Job: a record in the jobs table which represents a single thing to do: which Task to execute and what parameters ("payload") to execute it with. Think of it like an object.
Worker: a process that is provided a list of Tasks it is capable of executing and then looks for a single Job to execute that specifies one of these Tasks. Executes the Job, reporting success or failure back to the database. Then finds the next Job and continues this process.
WorkerPool: manages a collection of Workers such that multiple Jobs can be executed in parallel (within the constraints of the Node.js event loop), is responsible for listening for and dispatching new job events.
Cron: <see README>
Runner: manages a Cron instance and a WorkerPool instance - is the main way that users would execute Graphile Worker programatically. (Really small piece of code: https://github.com/graphile/worker/blob/a2038c6b130c8432cfef9a61c256478a8d608509/src/runner.ts#L68-L114)
Thanks @benjie . I'll give it a shot. I still need a clarification though. When you say each Worker is a process, I am assuming this means a separate OS process created and managed (for example) with the child_process API.
I am using graphile-worker programmatically. When I call the run() function, I assume it:
- creates a WorkerPool instance in the original Node.js process (where I called run),
- this WorkerPool starts up N separate Worker processes, where N is the concurrency value I pass to run
Is my understanding correct?
When you say each Worker is a process, I am assuming this means a separate OS process created and managed (for example) with the child_process API.
Ah sorry for the imprecise wording.
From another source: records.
(* ===== verification/AgentRefine.v ===== *)
(** * The unlocked agent refines a map of records

    Composition of the session's operations ([VaultRefine]), the file ([Storage]) and
    the agent ([Agent]): while the agent is unlocked, session and file agree on one
    map; a call updates both or neither, or locks the agent. *)

From S2P Require Import Prelude RustStd Cbor Wire VaultFormat VaultRecords VaultKeys VaultStore VaultCore VaultRefine Storage Agent.

(** The generator, the cancellation flag and the clock do not write files. *)
Class AgentLaws (W : Type) `{Env W, Host W, StorageModel W} : Prop := {
  getrandom_unchanged n w : unchanged w (getrandom_fill n w).2;
  poll_keeps w : durable_kept w (poll_cancelled w).2;
  clock_keeps w : durable_kept w (system_time_ms w).2;
}.

(** ** Operations of the session leave files alone *)

Section keeps.
Context {W : Type} `{StorageModel W}.

Definition watches (should_cancel : W → bool * W) : Prop := ∀ w, durable_kept w (should_cancel w).2.

Lemma never_cancelled_watches : watches never_cancelled.
Proof. by intros w. Qed.

(** The continuation may rely on the value having been returned. *)
Lemma keeps_bind {E A B} (m : stm W E A) (k : A → stm W E B) :
  keeps_durable m → (∀ a w w', m w = (Ok a, w') → keeps_durable (k a)) → keeps_durable (m ≫= k).
Proof.
  intros Hm Hk w. unfold mbind, stm_bind. destruct (Hm w) as [Hp Hd].
  destruct (m w) as [[a|e|] w'] eqn:Hr; simpl in *; [|done|done].
  destruct (Hk a w w' Hr w') as [Hp' Hd']. split; [done|]. by etrans.
Qed.
Lemma keeps_of_result {E A} (r : result E A) : r ≠ Panic → keeps_durable (of_result r).
Proof. by intros Hr w. Qed.
Lemma keeps_ret {E A} (a : A) : keeps_durable (E:=E) (mret a).
Proof. by intros w. Qed.
Lemma keeps_map_err {E F A} (g : E → F) (m : stm W E A) : keeps_durable m → keeps_durable (map_err_st g m).
Proof.
  intros Hm w. destruct (Hm w). unfold map_err_st. by destruct (m w) as [[a|e|] w'].
Qed.
Lemma keeps_check {E} sc (e : E) : watches sc → keeps_durable (check_cancelled sc e).
Proof.
  intros Hs w. specialize (Hs w). unfold check_cancelled. by destruct (sc w) as [[] w'].
Qed.
End keeps.
Create HintDb keeps.
#[export] Hint Resolve keeps_ret keeps_check never_cancelled_watches : keeps.

(** [keeps] follows the steps of a computation of the session. *)
Ltac keeps :=
  repeat first
    [ solve [eauto 3 with keeps]
    | apply keeps_map_err
    | apply keeps_of_result; solve [no_panic]
    | apply keeps_bind; [|intros ? ? ? ?]
    | case_match ].

Section session_keeps.
Context `{MinicborLaws, CryptoLaws, UrlLaws}.
Context {W : Type} `{AgentLaws W, !EnvLaws W}.
Context (sc : W → bool * W) (Hsc : watches sc).
#[local] Hint Resolve normalize_origin_not_Panic normalize_rp_id_not_Panic derive_record_key_not_Panic
  record_type_not_Panic WebsiteAccountPlaintext_decode_not_Panic PasskeyPlaintext_decode_not_Panic
  RecordEnvelope_decode_not_Panic ManifestEnvelope_decode_not_Panic Manifest_decode_not_Panic
  VaultHeader_decode_not_Panic derive_manifest_key_not_Panic : panic.

Lemma decrypt_record_not_Panic v r : decrypt_record v r ≠ Panic.
Proof. by destruct (decrypt_record_fine v r SnapshotCancelled). Qed.
Lemma metadata_not_Panic v hdr man : authenticate_snapshot_metadata v hdr man ≠ Panic.
Proof. unfold authenticate_snapshot_metadata, decrypt_manifest. no_panic. Qed.
#[local] Hint Resolve decrypt_record_not_Panic metadata_not_Panic : panic.

Lemma visit_keeps {A} v rows (f : DecryptedRecord → A → A) acc :
  keeps_durable (visit_authenticated_records v rows sc f acc).
Proof.
  unfold visit_authenticated_records. do 2 (apply keeps_bind; [keeps|intros _ _ _ _]).
  revert acc. induction (zip rows _) as [|[r e] l IH]; intros acc; cbn [visit_pairs]; keeps.
Qed.
#[local] Hint Resolve visit_keeps : keeps.

Lemma authenticate_only_keeps v rows : keeps_durable (authenticate_records_only_with_check v rows sc).
Proof. unfold authenticate_records_only_with_check. keeps. Qed.
Lemma read_keeps {A} v hdr man rows (f : DecryptedRecord → A → A) acc :
  keeps_durable (read_snapshot v hdr man rows sc f acc).
Proof. unfold read_snapshot. keeps. Qed.
#[local] Hint Resolve authenticate_only_keeps read_keeps : keeps.

Lemma page_keeps v hdr man rows offset limit :
  keeps_durable (list_website_account_page_with_check v hdr man rows offset limit sc).
Proof. unfold list_website_account_page_with_check. keeps. Qed.
Lemma get_account_keeps v hdr man rows id : keeps_durable (get_website_account_with_check v hdr man rows id sc).
Proof. unfold get_website_account_with_check. keeps. Qed.
Lemma unique_account_keeps v hdr man rows o :
  keeps_durable (unique_browser_account_with_check v hdr man rows o sc).
Proof. unfold unique_browser_account_with_check. keeps. Qed.
Lemma find_passkey_keeps v hdr man rows c : keeps_durable (find_passkey v hdr man rows c sc).
Proof. unfold find_passkey. keeps. Qed.
Lemma pending_keeps v hdr man rows :
  keeps_durable (list_pending_passkey_credential_ids_with_check v hdr man rows sc).
Proof. unfold list_pending_passkey_credential_ids_with_check. keeps. Qed.
Lemma assertion_list_keeps v hdr man rows rp allowed :
  keeps_durable (list_passkeys_for_assertion_with_check v hdr man rows rp allowed sc).
Proof. unfold list_passkeys_for_assertion_with_check. keeps. Qed.
Lemma list_passkeys_keeps v hdr man rows : keeps_durable (list_passkeys_with_check v hdr man rows sc).
Proof. unfold list_passkeys_with_check. keeps. Qed.
#[local] Hint Resolve get_account_keeps find_passkey_keeps : keeps.

Lemma random_array_keeps n : keeps_durable (W:=W) (random_array n).
Proof.
  intros w. unfold random_array. destruct (getrandom_unchanged n w) as [_ ?]. by destruct (getrandom_fill n w) as [[b|] w'].
Qed.
#[local] Hint Resolve random_array_keeps : keeps.
Lemma random_nonce_keeps : keeps_durable (W:=W) random_nonce.
Proof. unfold random_nonce. keeps. Qed.
Lemma find_random_keeps n l accept : keeps_durable (W:=W) (find_random n l accept).
Proof.
  induction n as [|n IH]; intros w; [done|]. cbn [find_random]. destruct (random_array_keeps l w) as [Hp Hd].
  destruct (random_array l w) as [[b|e|] w']; simpl in *; [| |done].
  - destruct (accept b); [done|]. destruct (IH w') as [? Hk]. split; [done|by etrans].
  - destruct (IH w') as [? Hk]. split; [done|by etrans].
Qed.
Lemma signing_key_keeps n : keeps_durable (W:=W) (generate_signing_key n).
Proof. induction n as [|n IH]; cbn [generate_signing_key]; keeps. Qed.
#[local] Hint Resolve random_nonce_keeps find_random_keeps signing_key_keeps : keeps.

Lemma manifest_mutation_keeps v kind id env entries t :
  keeps_durable (W:=W) (prepare_manifest_mutation v kind id env entries t).
Proof.
  unfold prepare_manifest_mutation. keeps.
Qed.
#[local] Hint Resolve manifest_mutation_keeps : keeps.
Lemma plaintext_upsert_keeps v kind id pt t : keeps_durable (W:=W) (prepare_plaintext_upsert v kind id pt t).
Proof. unfold prepare_plaintext_upsert. keeps. Qed.
#[local] Hint Resolve plaintext_upsert_keeps : keeps.

Lemma allocate_keeps v existing :
  keeps_durable (W:=W) (allocate_record_id v) ∧ keeps_durable (W:=W) (allocate_credential_id existing)
  ∧ keeps_durable (W:=W) (generate_signing_key MAX_RECORD_ID_ATTEMPTS).
Proof.
  unfold allocate_record_id, allocate_credential_id. generalize MAX_RECORD_ID_ATTEMPTS. intros n. split_and!; keeps.
Qed.

(** The plaintexts that these operations encode fit the encoder's buffer. *)
Lemma upsert_keeps v kind id revision created i t :
  u64 revision → u64 created → u64 t → WebsiteAccountInput_wf i →
  keeps_durable (W:=W) (prepare_upsert v kind id revision created i t).
Proof.
  intros Hr Hc Ht [(?&?&?&?) (?&?&?&?&?) [? ?] [? ?]]. unfold prepare_upsert. keeps.
  apply keeps_of_result, map_err_not_Panic.
  match goal with Hn : of_result _ _ = (Ok _, _) |- _ => apply of_result_Ok in Hn as [Hn _]; inv_ok Hn end.
  match goal with Hn : WebsiteAccountPlaintext_new _ _ _ _ _ _ _ = Ok _ |- _ =>
    apply WebsiteAccountPlaintext_new_Ok in Hn as [_ Hw]; [|done..] end.
  by rewrite (proj1 (WebsiteAccountPlaintext_encode_wf _ Hw)).
Qed.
No, it's simply a JS routine inside the Node.js main thread - graphile-worker is entirely single-threaded
Your understanding is correct, except that the "worker processes" (routines) are also within the original Node.js "OS process". It doesn't make sense for the workers themselves to run in separate threads because they're incredibly light, however it may make sense for your task functions to defer to worker threads/child_process if they're expensive to run within Node.js.
if they're expensive to run within Node.js
I'd actually expand on that. There's one more issue - isolation. If you have a long running mission critical process like graphile worker, you want some kind of isolation so that one task crashing badly (i.e. with an uncaught exception) doesn't cause the whole thing to crash. Or if the task is complex, it might leak some resources, to keep the programming model simple you might want to run it in a separate process and then just nuke it after it's done. Otherwise you have to be extremely meticulous about handling that. I'm currently writing this as I'm debugging a problem related to this in my application.